Loss of fibrinogen in zebrafish results in symptoms consistent with human hypofibrinogenemia
- Authors
- Vo, A.H., Swaroop, A., Liu, Y., Norris, Z.G., and Shavit, J.A.
- ID
- ZDB-PUB-131018-2
- Date
- 2013
- Source
- PLoS One 8(9): e74682 (Journal)
- Registered Authors
- Liu, Yang, Shavit, Jordan, Vo, Andy
- Keywords
- none
- MeSH Terms
-
- Afibrinogenemia/physiopathology*
- Animals
- Blood Coagulation/genetics*
- Blood Coagulation/physiology
- DNA Primers
- Disease Models, Animal*
- Fibrinogen/genetics
- Fibrinogen/metabolism*
- Gene Knockdown Techniques
- Hemorrhage/pathology
- Humans
- In Situ Hybridization
- Morpholinos/metabolism
- Phenotype*
- Zebrafish*
- PubMed
- 24098662 Full text @ PLoS One
Cessation of bleeding after trauma is a necessary evolutionary vertebrate adaption for survival. One of the major pathways regulating response to hemorrhage is the coagulation cascade, which ends with the cleavage of fibrinogen to form a stable clot. Patients with low or absent fibrinogen are at risk for bleeding.
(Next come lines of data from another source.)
(** *** Status codes and the cookie *)

Lemma demo_login_token_and_cookie_shape
    (env : Env) (guid : string) (req : Request) (w w' : World) (resp : Response) :
  demo_login env guid req w = (inr resp, w') ->
  exists tok, resp = mkResponse (TokenJson tok) 200 (Some tok).
Proof.
  intros Hrun. pose proof (demo_login_returns _ _ _ _ _ _ Hrun) as Hparse. revert Hrun.
  unfold demo_login. rewrite request_get_json_bind by done.
  unfold user_service.login. unfold_M. simpl.
  destruct (py_get _ _) as [e|[u|]]; simpl; try discriminate.
  destruct (demos w !! guid) as [demo|]; [|discriminate].
  destruct u; try discriminate.
  destruct (user_service.has_user n demo); [|discriminate].
  unfold_M.
  destruct (erp_authenticate env guid n) as [e|credential]; [discriminate|].
  intros [= <- <-]. eauto.
Qed.

Lemma handler_success_shape
    (env : Env) (ep : endpoint) (req : Request) (w w' : World) (resp : Response) :
  handler env ep req w = (inr resp, w') ->
  status resp = success_status ep /\
  (answers_empty ep = true -> resp_body resp = Empty) /\
  match ep with
  | DemoLogin _ => exists tok, resp_body resp = TokenJson tok /\ cookie resp = Some tok
  | _ => cookie resp = None
  end.
Proof.
  destruct ep; simpl handler.
  - destruct (create_demo_store env w) as [(demo & Hr & _)|(e & Hr & _)];
      intros Hrun; rewrite Hrun in Hr; simpl in Hr; [|discriminate].
    injection Hr as ->. by repeat split.
  - rewrite get_demo_lookup. destruct (demos w !! guid); [|discriminate].
    intros [= <- <-]. by repeat split.
  - rewrite delete_demo_lookup. destruct (demos w !! guid); [|discriminate].
    intros [= <- <-]. by repeat split.
  - unfold get_demo_retailers, demo_service.get_demo_retailers. simpl. unfold_M.
    destruct (demos w !! guid); [|discriminate].
    destruct (outcome _); [discriminate|].
    intros [= <- <-]. by repeat split.
  - unfold create_demo_user, user_service.create_user. unfold_M. simpl.
    destruct (py_get _ _) as [e|[rid|]]; simpl; try discriminate.
    destruct (demos w !! guid); [|discriminate].
    intros [= <- <-]. by repeat split.
  - intros Hrun.
    destruct (demo_login_token_and_cookie_shape env guid req w w' resp Hrun) as (tok & ->).
    repeat split; [discriminate|]. by exists tok.
  - unfold deauthenticate, g_auth_loopback_token, web_utils.read_g_auth,
      web_utils.get_token_from_request, user_service.logout.
    intros Hrun.
    assert (resp = mkResponse Empty 204 None) as ->.
    { revert Hrun. unfold_M.
      repeat match goal with
             | |- context [match ?x with _ => _ end] => destruct x
             end; unfold_M; intros [= <-]; try done. }
    by repeat split.
  - intros Hrun.
    destruct (g_auth w) as [| |d] eqn:Hg.
    + destruct (load_admin_data_unset env w Hg) as [m Hm]. congruence.
    + rewrite (load_admin_data_anonymous env w Hg) in Hrun. discriminate.
    + destruct (load_admin_data_success env _ _ _ _ Hg Hrun)
        as (r0 & r1 & r2 & v0 & v1 & v2 & _ & _ & _ & _ & _ & _ & -> & _).
      by repeat split.
Qed.

(** X11.  A response that [serve] returns is the 400 of
    [bad_request_handler], or it is the success of its route and carries
    the status of that route: 201 for the two routes that create, 204
    with an empty body for deleting a demo and for logout, 200 for the
    others.  The login always sets a cookie, which is the token of its
    body; no other route sets a cookie. *)
Theorem success_status_and_cookie
    (env : Env) (ep : endpoint) (req : Request) (w w' : World) (resp : Response) :
  serve env ep req w = (inr resp, w') ->
  resp = mkResponse (ErrorJson 400 "Bad request.") 400 None \/
  (status resp = success_status ep /\
   (answers_empty ep = true -> resp_body resp = Empty) /\
   match ep with
   | DemoLogin _ => exists tok, resp_body resp = TokenJson tok /\ cookie resp = Some tok
   | _ => cookie resp = None
   end).
Proof.
  rewrite serve_handler.
  destruct (handler env ep req (set_g_auth (hook_auth env req) w)) as [[e|resp0] w1] eqn:Hrun;
    simpl.
  - destruct (isinstance_BadRequest e); [|discriminate]. intros [= <- <-]. by left.
  - intros [= <- <-]. right. by eapply handler_success_shape.
Qed.

Lemma success_status_and_cookie_witness :
  mkResponse (TokenJson (web_utils.tokenize sample_env sample_auth)) 200
             (Some (web_utils.tokenize sample_env sample_auth)) =
    mkResponse (ErrorJson 400 "Bad request.") 400 None \/
  (status (mkResponse (TokenJson (web_utils.tokenize sample_env sample_auth)) 200
                      (Some (web_utils.tokenize sample_env sample_auth))) =
     success_status (DemoLogin "0") /\
   (answers_empty (DemoLogin "0") = true ->
    resp_body (mkResponse (TokenJson (web_utils.tokenize sample_env sample_auth)) 200
                          (Some (web_utils.tokenize sample_env sample_auth))) = Empty) /\
   exists tok,
     resp_body (mkResponse (TokenJson (web_utils.tokenize sample_env sample_auth)) 200
                           (Some (web_utils.tokenize sample_env sample_auth))) =
       TokenJson tok /\
     cookie (mkResponse (TokenJson (web_utils.tokenize sample_env sample_auth)) 200
                        (Some (web_utils.tokenize sample_env sample_auth))) = Some tok).
Proof.
  apply (success_status_and_cookie sample_env (DemoLogin "0") login_request seeded_world
           (serve sample_env (DemoLogin "0") login_request seeded_world).2
           (mkResponse (TokenJson (web_utils.tokenize sample_env sample_auth)) 200
                       (Some (web_utils.tokenize sample_env sample_auth)))).
  vm_compute. reflexivity.
Defined.

(** *** Creating a user *)

(** What [create_demo_user] does to the store: nothing, or it appends
    one user without roles to the session of the guid. *)
Lemma create_demo_user_store (guid : string) (req : Request) (w : World) :
  demos (create_demo_user guid req w).2 = demos w \/
  exists demo u,
    demos w !! guid = Some demo /\
    roles u = [] /\
    (create_demo_user guid req w).1 = inr (mkResponse (UserJson u) 201 None) /\
    demos (create_demo_user guid req w).2 = <[guid := user_service.add_user u demo]> (demos w).
Proof.
  unfold create_demo_user, user_service.create_user. unfold_M. simpl.
  destruct (py_get _ _) as [e|[rid|]]; simpl; try by left.
  destruct (demos w !! guid) as [demo|] eqn:Hd; [|by left].
  right. eexists demo, _. simpl. by repeat split.
Qed.

(** X12.  Creating a user without a [retailerId] in the JSON object (or
    with [null]) is refused with UnprocessableEntity by the check of the
    inputs, before the user service is called: no session is touched,
    and it makes no difference whether the demo exists. *)
Theorem create_demo_user_missing_retailer
    (guid : string) (req : Request) (w : World) (kvs : list (string * json)) :
  web_utils.get_json_data req = Some (JObj kvs) ->
  assoc_last "retailerId" kvs = None \/ assoc_last "retailerId" kvs = Some JNull ->
  exists m i, create_demo_user guid req w = (inl (APIException UnprocessableEntity m i), w).
Proof.
  intros Hbody Hkey. unfold create_demo_user, py_get. rewrite Hbody.
  destruct Hkey as [->| ->]; simpl; unfold_M; simpl; eauto.
Qed.

Lemma create_demo_user_missing_retailer_witness :
  exists m i,
    create_demo_user "no such demo" (mkRequest None (Some (JObj []))) seeded_world =
      (inl (APIException UnprocessableEntity m i), seeded_world).
Proof.
  apply (create_demo_user_missing_retailer "no such demo" (mkRequest None (Some (JObj [])))
           seeded_world []).
  - reflexivity.
  - left. reflexivity.
Defined.

(** *** The life of a session *)

(** X13.  What [create_demo] returns is what [get_demo] then finds under
    its guid: the same demo, field for field; the sessions under other
    guids are as they were. *)
Theorem get_demo_after_create_demo (env : Env) (w w' : World) (resp : Response) :
  create_demo env w = (inr resp, w') ->
  exists demo,
    resp = mkResponse (DemoJson demo) 201 None /\
    get_demo (demo_guid demo) w' = (inr (mkResponse (DemoJson demo) 200 None), w') /\
    forall guid, guid <> demo_guid demo -> get_demo guid w' = ((get_demo guid w).1, w').
Proof.
  intros Hrun.
  destruct (create_demo_store env w) as [(demo & Hr & Hd & Hl & _)|(e & Hr & _)];
    rewrite Hrun in *; simpl in *; [|discriminate].
  injection Hr as ->. exists demo. split; [done|]. split.
  - by rewrite get_demo_lookup, Hl.
  - intros guid Hne. rewrite !get_demo_lookup, Hd, lookup_insert_ne by done.
    by destruct (demos w !! guid).
Qed.

Lemma get_demo_after_create_demo_witness :
  exists demo,
    mkResponse (DemoJson seeded_demo) 201 None = mkResponse (DemoJson demo) 201 None /\
    get_demo (demo_guid demo) seeded_world =
      (inr (mkResponse (DemoJson demo) 200 None), seeded_world) /\
    forall guid, guid <> demo_guid demo ->
                 get_demo guid seeded_world = ((get_demo guid init_world).1, seeded_world).
Proof.
  apply (get_demo_after_create_demo sample_env init_world seeded_world
           (mkResponse (DemoJson seeded_demo) 201 None)).
  vm_compute. reflexivity.
Defined.

(** X14.  A successful [delete_demo] answers 204 with an empty body,
    tells the back end to retract that demo and nothing else, and
    removes exactly that session: [get_demo] on its guid then fails with
    ResourceNotFound, and on every other guid answers as before. *)
Theorem delete_demo_removes_one (guid : string) (w w' : World) (resp : Response) :
  delete_demo guid w = (inr resp, w') ->
  resp = mkResponse Empty 204 None /\
  erp_log w' = (erp_log w ++ [RetractDemo guid])%list /\
  (exists m i, get_demo guid w' = (inl (APIException ResourceNotFound m i), w')) /\
  forall other, other <> guid -> get_demo other w' = ((get_demo other w).1, w').
Proof.
  rewrite delete_demo_lookup.
  destruct (demos w !! guid) as [demo|]; [|discriminate].
  intros [= <- <-]. repeat split.
  - rewrite get_demo_lookup. simpl. rewrite lookup_delete_eq. eauto.
  - intros other Hne. rewrite !get_demo_lookup. simpl.
    rewrite lookup_delete_ne by done. by destruct (demos w !! other).
Qed.

Lemma delete_demo_removes_one_witness :
  mkResponse Empty 204 None = mkResponse Empty 204 None /\
  erp_log (delete_demo "0" seeded_world).2 = (erp_log seeded_world ++ [RetractDemo "0"])%list /\
  (exists m i,
     get_demo "0" (delete_demo "0" seeded_world).2 =
       (inl (APIException ResourceNotFound m i), (delete_demo "0" seeded_world).2)) /\
  forall other, other <> "0" ->
    get_demo other (delete_demo "0" seeded_world).2 =
      ((get_demo other seeded_world).1, (delete_demo "0" seeded_world).2).
Proof.
  apply (delete_demo_removes_one "0" seeded_world (delete_demo "0" seeded_world).2
           (mkResponse Empty 204 None)).
  vm_compute. reflexivity.
Defined.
While much detailed information is known about fibrinogen regulation and function through studies of humans and mammalian models, bleeding risk in patients cannot always be accurately predicted purely based on fibrinogen levels, suggesting an influence of modifying factors and a need for additional genetic models. The zebrafish has orthologs to the three components of fibrinogen (fga, fgb, and fgg), but it hasn’t yet been shown that zebrafish fibrinogen functions to prevent bleeding in vivo. Here we show that zebrafish fibrinogen is incorporated into an induced thrombus, and deficiency results in hemorrhage. An Fgb-eGFP fusion protein is incorporated into a developing thrombus induced by laser injury, but causes bleeding in adult transgenic fish. Antisense morpholino knockdown results in intracranial and intramuscular hemorrhage at 3 days post fertilization. The observed phenotypes are consistent with symptoms exhibited by patients with hypo- and afibrinogenemia. These data demonstrate that zebrafish possess highly conserved orthologs of the fibrinogen chains, which function similarly to mammals through the formation of a fibrin clot.